MRI to detect and localize the area postrema in multiple sclerosis: The role of 3D‐DIR and 3D‐FLAIR

Background And Purpose Area postrema (AP) is a highly vascularized paired 2 mm‐long anatomical structure, localized on the dorsal inferior surface of the medulla oblongata, at the caudal end of the fourth‐ventricle. AP is principally affected in AP syndrome, which is commonly associated with autoimmune inflammatory diseases, including essentially neuromyelitis optica spectrum disorder (NMOSD). The aim of this study is to assess the best cerebral MRI sequences and planes for AP detection in order to assist or aid in the diagnosis of difficult NMOSD cases. Methods 3DT1, 2DT2, 3D‐fluid‐attenuated inversion recovery (3DFLAIR), and 3D‐double inversion recuperation (3DDIR), routinely used in inflammatory diseases, were analyzed and scored based on quality (0–2), and ability to detect AP in each plane (0 = no detection, 1 = probable detection, 2 = obvious detection).

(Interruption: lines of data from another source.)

(** X14. Building a fan or pump frame raises TypeError for a value that
    is not an integer and ValueError for an integer outside 0..255; for
    every other value it yields the eight bytes with the value at its
    offset.  Two values that give the same frame are the same integer. *)
Theorem frame_encoding_total (v : json) :
  (as_int v = None ->
   Codec.fan_frame v = inl TypeError /\ Codec.pump_frame v = inl TypeError)
  /\
  (forall z, as_int v = Some z -> z < 0 \/ 255 < z ->
   Codec.fan_frame v = inl ValueError /\ Codec.pump_frame v = inl ValueError)
  /\
  (forall z, as_int v = Some z -> 0 <= z <= 255 ->
   exists b,
     Byte.to_N b = Z.to_N z /\
     Codec.fan_frame v = inr [xfe; x1b; x01; b; x00; x00; x00; xef] /\
     Codec.pump_frame v = inr [xfe; x1c; x01; x3c; b; x00; x00; xef])
  /\
  (forall w frame,
     (Codec.fan_frame v = inr frame /\ Codec.fan_frame w = inr frame)
     \/ (Codec.pump_frame v = inr frame /\ Codec.pump_frame w = inr frame) ->
     as_int v = as_int w).
Proof.
  assert (Hfan : forall u, Codec.fan_frame u
                 = match Codec.byte_of u with
                   | inl e => inl e
                   | inr b => inr ([xfe; x1b; x01] ++ b :: [x00; x00; x00; xef])
                   end).
  { intros u. apply (py_bytes_frame [JInt 254; JInt 27; JInt 1] [JInt 0; JInt 0; JInt 0; JInt 239]);
      reflexivity. }
  assert (Hpump : forall u, Codec.pump_frame u
                  = match Codec.byte_of u with
                    | inl e => inl e
                    | inr b => inr ([xfe; x1c; x01; x3c] ++ b :: [x00; x00; xef])
                    end).
  { intros u. apply (py_bytes_frame [JInt 254; JInt 28; JInt 1; JInt 60] [JInt 0; JInt 0; JInt 239]);
      reflexivity. }
  assert (Hinj : forall u w b, Codec.byte_of u = inr b -> Codec.byte_of w = inr b ->
                   as_int u = as_int w).
  { intros u w b Hu Hw.
    pose proof (byte_of_cases u) as Cu. pose proof (byte_of_cases w) as Cw.
    destruct (as_int u) as [zu|]; [|congruence].
    destruct (as_int w) as [zw|]; [|congruence].
    destruct ((0 <=? zu) && (zu <=? 255)) eqn:Ru; [|congruence].
    destruct ((0 <=? zw) && (zw <=? 255)) eqn:Rw; [|congruence].
    destruct Cu as (bu & Eu & Nu). destruct Cw as (bw & Ew & Nw).
    rewrite Hu in Eu. rewrite Hw in Ew. injection Eu as <-. injection Ew as <-.
    apply andb_true_iff in Ru. apply andb_true_iff in Rw.
    destruct Ru as (Ru & _). destruct Rw as (Rw & _).
    apply Z.leb_le in Ru. apply Z.leb_le in Rw.
    f_equal. apply Z2N.inj; trivial. congruence. }
  pose proof (byte_of_cases v) as Cv.
  split; [|split; [|split]].
  - intros Hn. rewrite Hn in Cv. rewrite Hfan, Hpump, Cv. split; reflexivity.
  - intros z Hz Hout. rewrite Hz in Cv.
    replace ((0 <=? z) && (z <=? 255)) with false in Cv.
    + rewrite Hfan, Hpump, Cv. split; reflexivity.
    + symmetry. apply andb_false_iff.
      destruct Hout; [left; apply Z.leb_gt | right; apply Z.leb_gt]; lia.
  - intros z Hz Hin. rewrite Hz in Cv.
    replace ((0 <=? z) && (z <=? 255)) with true in Cv
      by (symmetry; apply andb_true_iff; split; apply Z.leb_le; lia).
    destruct Cv as (b & Eb & Nb). exists b. rewrite Hfan, Hpump, Eb.
    repeat split; trivial.
  - intros w frame [(Ev & Ew) | (Ev & Ew)].
    + rewrite Hfan in Ev, Ew.
      destruct (Codec.byte_of v) as [|bv] eqn:Bv; [discriminate|].
      destruct (Codec.byte_of w) as [|bw] eqn:Bw; [discriminate|].
      rewrite <- Ew in Ev. injection Ev as ->. now apply (Hinj v w bw).
    + rewrite Hpump in Ev, Ew.
      destruct (Codec.byte_of v) as [|bv] eqn:Bv; [discriminate|].
      destruct (Codec.byte_of w) as [|bw] eqn:Bw; [discriminate|].
      rewrite <- Ew in Ev. injection Ev as ->. now apply (Hinj v w bw).
Qed.

Lemma frame_encoding_total_witness :
  Codec.fan_frame (JInt 256) = inl ValueError /\ Codec.pump_frame (JInt 256) = inl ValueError.
Proof.
  destruct (frame_encoding_total (JInt 256)) as (_ & H & _).
  apply (H 256); [reflexivity | lia].
Defined.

Based on image availability, subjects were divided into three groups: Group‐1, including 100 randomly selected subjects with 3DT1 and 3DFLAIR, Group‐2, including 30 multiple sclerosis (MS) patients from the “Observatoire Français de la Sclérose En Plaques” (OFSEP) with 3DT1, 3DFLAIR, and 3DDIR, and Group‐3, including 164 OFSEP MS patients with 3DFLAIR and 2DT2. Results AP was undetectable on 3DT1 and 2DT2. AP was detected in 87% of 3DFLAIR in Group‐1, 90% in Group‐2, and 90% in Group‐3. AP was also detected in 100% of 3DDIR images in the axial plane. Conclusions As evidenced, AP was easily assessed on 3DDIR and 3DFLAIR emphasizing the importance of adding these sequences to NMOSD MRI‐protocols. Moreover, the most effective imaging plane in identifying AP was the axial plane.